With our analyses, we sought to contribute to each of these important points. In addition to comparing how well different computational methods—including three prefabricated German language dictionaries (SentiWS, Rauh, GerVADER), a self-created dictionary using pre- and self-trained word-embeddings (GloVe), and one supervised and one unsupervised scaling method (wordscores and wordfish)—predict the sentiment of complex texts, we used a metric instead of a binary scale to assess text sentiment, and systematically varied the degree of data pre-processing for each approach.

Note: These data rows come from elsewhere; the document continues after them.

(** * Voyager: the itinerary composer and the conversation controller

    A shallow embedding of [src/App.tsx]: the pure function
    [generateItinerary] and the submission handler [handleSend] of the
    [App] component, with the properties of the specification stated and
    proved over them.

    Modelling conventions.
    - A JavaScript string is the [string] of the bytes of its UTF-8
      encoding, so the empty string is the only falsy string and
      concatenation is [String.append].
    - A JavaScript number that holds an integer (an array length, a loop
      counter, a parsed day count) is a [Z]; the embedding is exact on the
      safe-integer range.  The other numbers (coordinates, temperature,
      humidity) are only carried around, never computed with, so their
      type [Num] is a parameter.
    - An array is a [list]; [a[i]] is the lookup [a !! i], which is [None]
      where JavaScript yields [undefined]. *)

From Stdlib Require Import ZArith String Ascii Lia.
From stdpp Require Import base list.
From Equations Require Import Equations.

Local Open Scope Z_scope.

(** ** Strings *)

Notation "s +:+ t" := (String.append s t)
  (at level 60, right associativity) : string_scope.

(** The line feed that ends each line of the template literal. *)
Definition LF : ascii := "010"%char.
Definition nl : string := String LF EmptyString.

(** Truthiness of a string: every string but the empty one. *)
Definition truthy (s : string) : bool :=
  match s with
  | EmptyString => false
  | String _ _ => true
  end.

(** [s.split("\n")]: the pieces of [s] between line feeds. *)
Fixpoint lines (s : string) : list string :=
  match s with
  | EmptyString => [EmptyString]
  | String c rest =>
      if Ascii.eqb c LF then EmptyString :: lines rest
      else match lines rest with
           | [] => [String c EmptyString]
           | l :: ls => String c l :: ls
           end
  end.

(** A string with no line feed in it. *)
Fixpoint one_line (s : string) : bool :=
  match s with
  | EmptyString => true
  | String c rest => negb (Ascii.eqb c LF) && one_line rest
  end.

(** [s.startsWith(p)] *)
Fixpoint startsWith (p s : string) : bool :=
  match p, s with
  | EmptyString, _ => true
  | String a p', String b s' => Ascii.eqb a b && startsWith p' s'
  | String _ _, EmptyString => false
  end.

(** *** [String.prototype.trim]

    The white space and line terminators of ECMAScript, each as the bytes
    of its UTF-8 encoding: TAB, LF, VT, FF, CR, SP, U+00A0, U+1680,
    U+2000 to U+200A, U+2028, U+2029, U+202F, U+205F, U+3000, U+FEFF. *)
Definition bytes (l : list nat) : string :=
  fold_right (fun n s => String (ascii_of_nat n) s) EmptyString l.

Definition white_space : list string :=
  map bytes
    ([[9]; [10]; [11]; [12]; [13]; [32]; [194; 160]; [225; 154; 128]] ++
     map (fun n => [226; 128; n]) (seq 128 11) ++
     [[226; 128; 168]; [226; 128; 169]; [226; 128; 175]; [226; 129; 159];
      [227; 128; 128]; [239; 187; 191]])%nat.

(** [dropPrefix p s] is the rest of [s] after the prefix [p], if [s]
    starts with it. *)
Fixpoint dropPrefix (p s : string) : option string :=
  match p, s with
  | EmptyString, _ => Some s
  | String a p', String b s' =>
      if Ascii.eqb a b then dropPrefix p' s' else None
  | String _ _, EmptyString => None
  end.

(** The rest of [s] after one white-space character taken from [ws]. *)
Fixpoint dropOne (ws : list string) (s : string) : option string :=
  match ws with
  | [] => None
  | w :: ws' =>
      match dropPrefix w s with
      | Some rest => Some rest
      | None => dropOne ws' s
      end
  end.

Fixpoint dropWhile_ws (ws : list string) (fuel : nat) (s : string) : string :=
  match fuel with
  | O => s
  | S fuel' =>
      match dropOne ws s with
      | Some rest => dropWhile_ws ws fuel' rest
      | None => s
      end
  end.

Fixpoint reverse_string (s acc : string) : string :=
  match s with
  | EmptyString => acc
  | String c rest => reverse_string rest (String c acc)
  end.

Definition string_rev (s : string) : string := reverse_string s EmptyString.

Definition trimStart (s : string) : string :=
  dropWhile_ws white_space (String.length s) s.

Definition trimEnd (s : string) : string :=
  string_rev
    (dropWhile_ws (map string_rev white_space) (String.length s) (string_rev s)).

Definition trim (s : string) : string := trimEnd (trimStart s).

(** A string made only of the ASCII white space TAB, LF, VT, FF, CR and
    SP. *)
Definition ascii_white (c : ascii) : bool :=
  existsb (Ascii.eqb c) (map ascii_of_nat [9; 10; 11; 12; 13; 32]%nat).

Fixpoint all_white (s : string) : bool :=
  match s with
  | EmptyString => true
  | String c rest => ascii_white c && all_white rest
  end.

(** *** [parseInt] with no radix argument

    [None] stands for NaN.  Leading white space is skipped, one sign is
    read, a [0x] or [0X] prefix selects radix 16, and the longest prefix
    of digits of the radix is the value; with no digit the result is NaN. *)
Definition digit_value (radix : Z) (c : ascii) : option Z :=
  let n := Z.of_nat (nat_of_ascii c) in
  let v := if (48 <=? n) && (n <=? 57) then Some (n - 48)
           else if (97 <=? n) && (n <=? 122) then Some (n - 87)
           else if (65 <=? n) && (n <=? 90) then Some (n - 55)
           else None in
  match v with
  | Some d => if d <? radix then Some d else None
  | None => None
  end.

Fixpoint parse_digits (radix : Z) (s : string) (acc : option Z) : option Z :=
  match s with
  | EmptyString => acc
  | String c rest =>
      match digit_value radix c with
      | Some d =>
          parse_digits radix rest
            (Some (match acc with Some a => a * radix + d | None => d end))
      | None => acc
      end
  end.

Definition parseInt (str : string) : option Z :=
  let s := trimStart str in
  let '(sign, s) :=
    match s with
    | String "-"%char r => (-1, r)
    | String "+"%char r => (1, r)
    | _ => (1, s)
    end in
  let '(radix, s) :=
    match s with
    | String "0"%char (String x r) =>
        if Ascii.eqb x "x"%char || Ascii.eqb x "X"%char
        then (16, r) else (10, s)
    | _ => (10, s)
    end in
  match parse_digits radix s None with
  | Some n => Some (sign * n)
  | None => None
  end.

(** ** Arrays *)

(** [Array.prototype.slice(start, end)] on integer bounds: a negative
    bound counts from the end, both are clamped to the array, and an
    empty range gives the empty array. *)
Definition slice {A : Type} (l : list A) (start end_ : Z) : list A :=
  let len := Z.of_nat (length l) in
  let k := if start <? 0 then Z.max (len + start) 0 else Z.min start len in
  let final := if end_ <? 0 then Z.max (len + end_) 0 else Z.min end_ len in
  take (Z.to_nat (final - k)) (drop (Z.to_nat k) l).

(** [Math.ceil(a / b)] for integers [0 <= a] and [1 <= b].  (With
    [b <= 0] the loop of [generateItinerary] runs no iteration and the
    value is not used.) *)
Definition Math_ceil_div (a b : Z) : Z := (a + b - 1) / b.

Section Voyager.

Context {Num : Type}.

(** ** Data model *)

Record Place := mkPlace {
  name : string;
  categories : list string;
  formatted : string;
  place_id : string;
  place_lat : option Num;
  place_lon : option Num
}.

Record Location := mkLocation {
  lat : Num;
  lon : Num
}.

Record WeatherDay := mkWeatherDay {
  date : string;
  condition : string;
  icon : string;
  temp : Num;
  humidity : Num
}.

Record Message := mkMessage {
  text : string;
  isBot : bool;
  msg_attractions : option (list Place);
  msg_food : option (list Place);
  msg_itinerary : option (list string);
  msg_weather : option (list WeatherDay)
}.

(** ** The itinerary composer *)

(** [p?.name || fallback] *)
Definition name_or (p : option Place) (fallback : string) : string :=
  match p with
  | Some pl => if truthy (name pl) then name pl else fallback
  | None => fallback
  end.

(** The five roles of one day, in the order the template prints them. *)
Record Roles := mkRoles {
  morning : string;
  lunch : string;
  afternoon : string;
  dinner : string;
  evening : string
}.

Definition morning_label : string := "    🌅 Morning: Visit ".
Definition lunch_label : string := "    🍽️ Lunch: Enjoy at ".
Definition afternoon_label : string := "    🏞️ Afternoon: Head to ".
Definition dinner_label : string := "    🍴 Dinner: Dine at ".
Definition evening_label : string := "    🌙 Evening: Visit ".

Definition labels : list string :=
  [morning_label; lunch_label; afternoon_label; dinner_label; evening_label].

According to our analyses, predefined German-language dictionaries showed average performance on our corpus. Relying on predefined dictionaries is easy and inexpensive; however, the simple counting of predefined, labeled words does not account for the specific contexts in which words are used or correctly identify special linguistic features, such as metaphors, irony, and allusions. Additionally, dictionary approaches cannot solve another general problem of content analysis—the detection of a sentiment's object. With dictionary approaches, it is impossible for the researcher to differentiate between the content, the evaluation, and further contextual information that is included in unstructured texts. Based on our findings, we recommend that researchers include negation terms when analyzing complex texts via these cost-efficient dictionary approaches.

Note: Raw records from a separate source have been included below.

(** * Users and posts service (src/main.py): data-access layer

    The service keeps two tables, [users] and [posts], behind an ORM session.
    Every handler of [main.py] receives a session, runs one or two queries,
    possibly writes and commits, and returns an object that the framework
    serialises through the handler's response model.

    The embedding below follows the handlers statement by statement.  The
    database is an explicit [Store]: each table is the list of its rows in
    the order they were inserted, and each auto-increment primary key has its
    sequence.  A handler is a computation in the [Db] monad (store passing
    with exceptions).  The schema constraints of the two tables (unique
    [username], unique [email], foreign key [posts.user_id] with cascading
    delete) are part of the write primitives. *)

From Stdlib Require Import ZArith List String Bool Lia Permutation Sorted.
Import ListNotations.

Local Open Scope string_scope.
Local Open Scope Z_scope.

(** ** Tables (classes [User] and [Post]) *)

Module User.
Record t : Type := mk
  { id : Z;
    username : string;
    email : string;
    password : string }.

Definition set_email (u : t) (e : string) : t :=
  mk (id u) (username u) e (password u).
End User.

Module Post.
Record t : Type := mk
  { id : Z;
    title : string;
    content : string;
    user_id : Z }.

Definition set_content (p : t) (c : string) : t :=
  mk (id p) (title p) c (user_id p).
End Post.

(** ** Request and response schemas *)

Module UserCreate.
Record t : Type := mk
  { username : string;
    email : string;
    password : string }.
End UserCreate.

Module PostCreate.
Record t : Type := mk
  { title : string;
    content : string;
    user_id : Z }.
End PostCreate.

Module UserResponse.
Record t : Type := mk
  { id : Z;
    username : string;
    email : string }.
End UserResponse.

Module PostResponse.
Record t : Type := mk
  { id : Z;
    title : string;
    content : string;
    user : UserResponse.t }.
End PostResponse.

(** The body of the two delete handlers' answers, [{"message": ...}]. *)
Record Message : Type := { message : string }.

(** ** The database *)

Record Store : Type := mkStore
  { users : list User.t;
    posts : list Post.t;
    users_id_seq : Z;
    posts_id_seq : Z }.

(** The state after [Base.metadata.create_all] on an empty database. *)
Definition empty_db : Store := mkStore [] [] 1 1.

(** ** Exceptions *)

Inductive Error : Type :=
| HTTPException (status_code : Z) (detail : string)
| IntegrityError (constraint : string)
| InvalidRequestError
| ResponseValidationError.

Definition NotFound (e : Error) : Prop :=
  exists detail, e = HTTPException 404 detail.

Definition Conflict (e : Error) : Prop :=
  exists detail, e = HTTPException 400 detail.

(** ** The session monad *)

Definition Db (A : Type) : Type := Store -> (Error + A) * Store.

Definition ret {A} (a : A) : Db A := fun db => (inr a, db).

Definition raise {A} (e : Error) : Db A := fun db => (inl e, db).

Definition bind {A B} (m : Db A) (k : A -> Db B) : Db B :=
  fun db =>
    match m db with
    | (inl e, db') => (inl e, db')
    | (inr a, db') => k a db'
    end.

Notation "x <- m ;; k" := (bind m (fun x => k))
  (at level 61, m at next level, right associativity).

Fixpoint mapM {A B} (f : A -> Db B) (l : list A) : Db (list B) :=
  match l with
  | [] => ret []
  | a :: l' => b <- f a ;; bs <- mapM f l' ;; ret (b :: bs)
  end.

(** ** Session primitives *)

Definition user_has_id (i : Z) (u : User.t) : bool := User.id u =? i.
Definition post_has_id (i : Z) (p : Post.t) : bool := Post.id p =? i.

Self-created dictionaries using word embeddings—both pretrained and self-trained—are a promising approach for analyzing texts for which predefined dictionaries were not designed. However, dictionary approaches using word embeddings impose high coding demands on researchers and actually performed poorly with our corpus. In theory, this approach intends to better capture the linguistic subtleties through the corpus-specific compilation of a list of words. When creating dictionaries based on word embeddings, researchers must deal with the trade-off between a small and highly specific dictionary and a large and unspecific dictionary by varying the cosine similarity to the chosen seeds. Although we sought to find a good compromise between a high similarity with the seeds and a sufficient number of words, with our corpus, the self-created dictionary was considerably less accurate in predicting the text sentiment than the prefabricated dictionaries. Furthermore, the results we obtained with word embeddings were not robust and varied considerably by seed selection and data pre-processing. Based on our experience, we suggest that researchers who apply the method manually should review the generated word lists and consider adding a small list of corpus-specific words to an existing dictionary.

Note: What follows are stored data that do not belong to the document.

(** The transactions built from the groups, one per key of [groupOrder]. *)
Lemma buildTransactions_spec (groups : gmap string (list Row)) (i c : Z)
    (groupOrder : list string) :
  let txs := buildTransactions groups i c groupOrder in
  map tx_GroupKey txs = groupOrder
  /\ map tx_ID txs = seqZ (i + 1) (Z.of_nat (List.length groupOrder))
  /\ map (fun tx => map li_Fields (tx_LineItems tx)) txs
     = map (fun key => default [] (groups !! key)) groupOrder
  /\ concat (map (fun tx => map li_ID (tx_LineItems tx)) txs)
     = seqZ c (Z.of_nat (List.length (concat (map tx_LineItems txs)))).
Proof.
  revert i c. induction groupOrder as [|key rest IH]; intros i c.
  - done.
  - cbn [buildTransactions].
    pose proof (numberLineItems_spec c (default [] (groups !! key))) as (N1 & N2 & N3).
    destruct (numberLineItems c (default [] (groups !! key))) as [items c'].
    cbn [fst snd] in *. specialize (IH (i + 1) c').
    cbn zeta in *. destruct IH as (IH1 & IH2 & IH3 & IH4).
    cbn [map tx_GroupKey tx_ID tx_LineItems concat List.length].
    rewrite IH1, IH2, IH3, IH4, N1, N2. repeat split.
    + rewrite (seqZ_cons (i + 1)) by lia. do 2 f_equal; lia.
    + assert (length (default [] (groups !! key)) = length items) as ->
        by (by rewrite <- N1, length_map).
      rewrite length_app, Nat2Z.inj_add.
      rewrite seqZ_app by lia. rewrite N3.
      assert (length (default [] (groups !! key)) = length items) as ->
        by (by rewrite <- N1, length_map). done.
Qed.

Lemma groupTransactions_grouped (f : string) (rows : list Row) :
  f <> "" ->
  groupTransactions f rows
  = buildTransactions (collectGroups f rows).1 0 1
      (firstOccurrences (map (keyOf f) rows)).
Proof.
  intros Hf. unfold groupTransactions. rewrite decide_False by done.
  pose proof (collectGroups_groupsOf f rows) as [Hord _].
  destruct (collectGroups f rows) as [groups groupOrder]. simpl in *. by rewrite Hord.
Qed.

(** The transactions of a non-empty grouping field. *)
Lemma groupTransactions_keyed (f : string) (rows : list Row) :
  f <> "" ->
  let txs := groupTransactions f rows in
  map tx_GroupKey txs = firstOccurrences (map (keyOf f) rows)
  /\ Forall (fun tx =>
               map li_Fields (tx_LineItems tx) = recordsOf f (tx_GroupKey tx) rows
               /\ tx_LineItems tx <> [])
            txs
  /\ map tx_ID txs = seqZ 1 (Z.of_nat (length txs)).
Proof.
  intros Hf txs. subst txs. rewrite (groupTransactions_grouped f rows Hf).
  pose proof (collectGroups_groupsOf f rows) as [_ Hgrp].
  set (keys := firstOccurrences (map (keyOf f) rows)).
  pose proof (buildTransactions_spec (collectGroups f rows).1 0 1 keys)
    as (B1 & B2 & B3 & _). cbn zeta in *.
  set (txs := buildTransactions (collectGroups f rows).1 0 1 keys) in *.
  assert (Hlen : length txs = length keys) by (by rewrite <- B1, length_map).
  split; [done|]. split; [|by rewrite B2, Hlen].
  apply Forall_forall. intros tx Htx.
  apply list_elem_of_lookup in Htx as [i Hi].
  assert (map (fun tx => map li_Fields (tx_LineItems tx)) txs !! i
          = Some (map li_Fields (tx_LineItems tx))) as Hfi
    by (by rewrite list_lookup_fmap, Hi).
  rewrite B3, list_lookup_fmap in Hfi.
  assert (keys !! i = Some (tx_GroupKey tx)) as Hki
    by (by rewrite <- B1, list_lookup_fmap, Hi).
  rewrite Hki in Hfi. simpl in Hfi. injection Hfi as Hfi.
  assert (tx_GroupKey tx ∈ map (keyOf f) rows) as Hin.
  { apply firstOccurrences_elem. by eapply list_elem_of_lookup_2. }
  rewrite (Hgrp (tx_GroupKey tx)), decide_True in Hfi by done. simpl in Hfi.
  split; [done|]. intros Hnil. rewrite Hnil in Hfi. simpl in Hfi.
  apply list_elem_of_fmap in Hin as (row & Hk & Hrow).
  assert (row ∈ recordsOf f (tx_GroupKey tx) rows) as Hr
    by (by apply list_elem_of_filter).
  first [rewrite <- Hfi in Hr | rewrite Hfi in Hr]. by apply not_elem_of_nil in Hr.
Qed.

(** The transactions of an empty grouping field: one per record. *)
Lemma groupTransactions_singletons (rows : list Row) :
  map (fun tx => map li_Fields (tx_LineItems tx)) (groupTransactions "" rows)
  = map (fun row => [row]) rows.
Proof.
  unfold groupTransactions. rewrite decide_True by done.
  unfold singletonTransactions. rewrite fmap_imap.
  rewrite <- (imap_const (fun row : Row => [row])). done.
Qed.

(** Every transaction the grouper produces has a first line item. *)
Lemma groupTransactions_lineItems_nonempty (f : string) (rows : list Row) :
  Forall (fun tx => tx_LineItems tx <> []) (groupTransactions f rows).
Proof.
  destruct (decide (f = "")) as [->|Hf].
  - pose proof (groupTransactions_singletons rows) as Hs.
    apply Forall_forall. intros tx Htx Hnil.
    apply list_elem_of_lookup in Htx as [i Hi].
    assert (map (fun tx => map li_Fields (tx_LineItems tx)) (groupTransactions "" rows) !! i
            = Some []) as Hfi by (by rewrite list_lookup_fmap, Hi; simpl; rewrite Hnil).
    rewrite Hs, list_lookup_fmap in Hfi. by destruct (rows !! i).
  - destruct (groupTransactions_keyed f rows Hf) as (_ & Hall & _).
    eapply Forall_impl; [exact Hall|]. by intros tx [_ ?].
Qed.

There was considerable variation in the performance of the different machine learning approaches we applied. First, the accuracy in sentiment prediction based on wordfish, the unsupervised machine learning method, was even lower than the accuracy we obtained based on the prefabricated dictionaries. This low inaccuracy may be related to the many different latent dimensions that complex texts tend to have. In our text corpus, for instance, the content, genre, and evaluation of the book are all intermingled. The algorithm, however, only captures the least latent dimension. When using unsupervised scaling algorithms, researchers should try to reduce the number of text dimensions (which is a challenging task in unstructured texts, as was the case with ours). Second, the accuracy in sentiment prediction based on wordscores, the supervised machine learning method, was quite promising. The correlations between the predicted sentiment and the human-coded sentiments ranged between 0.58 (involving minimal data pre-processing) and 0.61 (with maximal data pre-processing). Given a sufficient number of classified texts, supervised learning methods fairly accurately identify patterns and predict the sentiment in even complex and specialized texts. The downside of the approach, however, is the high cost that the method entails in terms of the human coding necessary to train the model.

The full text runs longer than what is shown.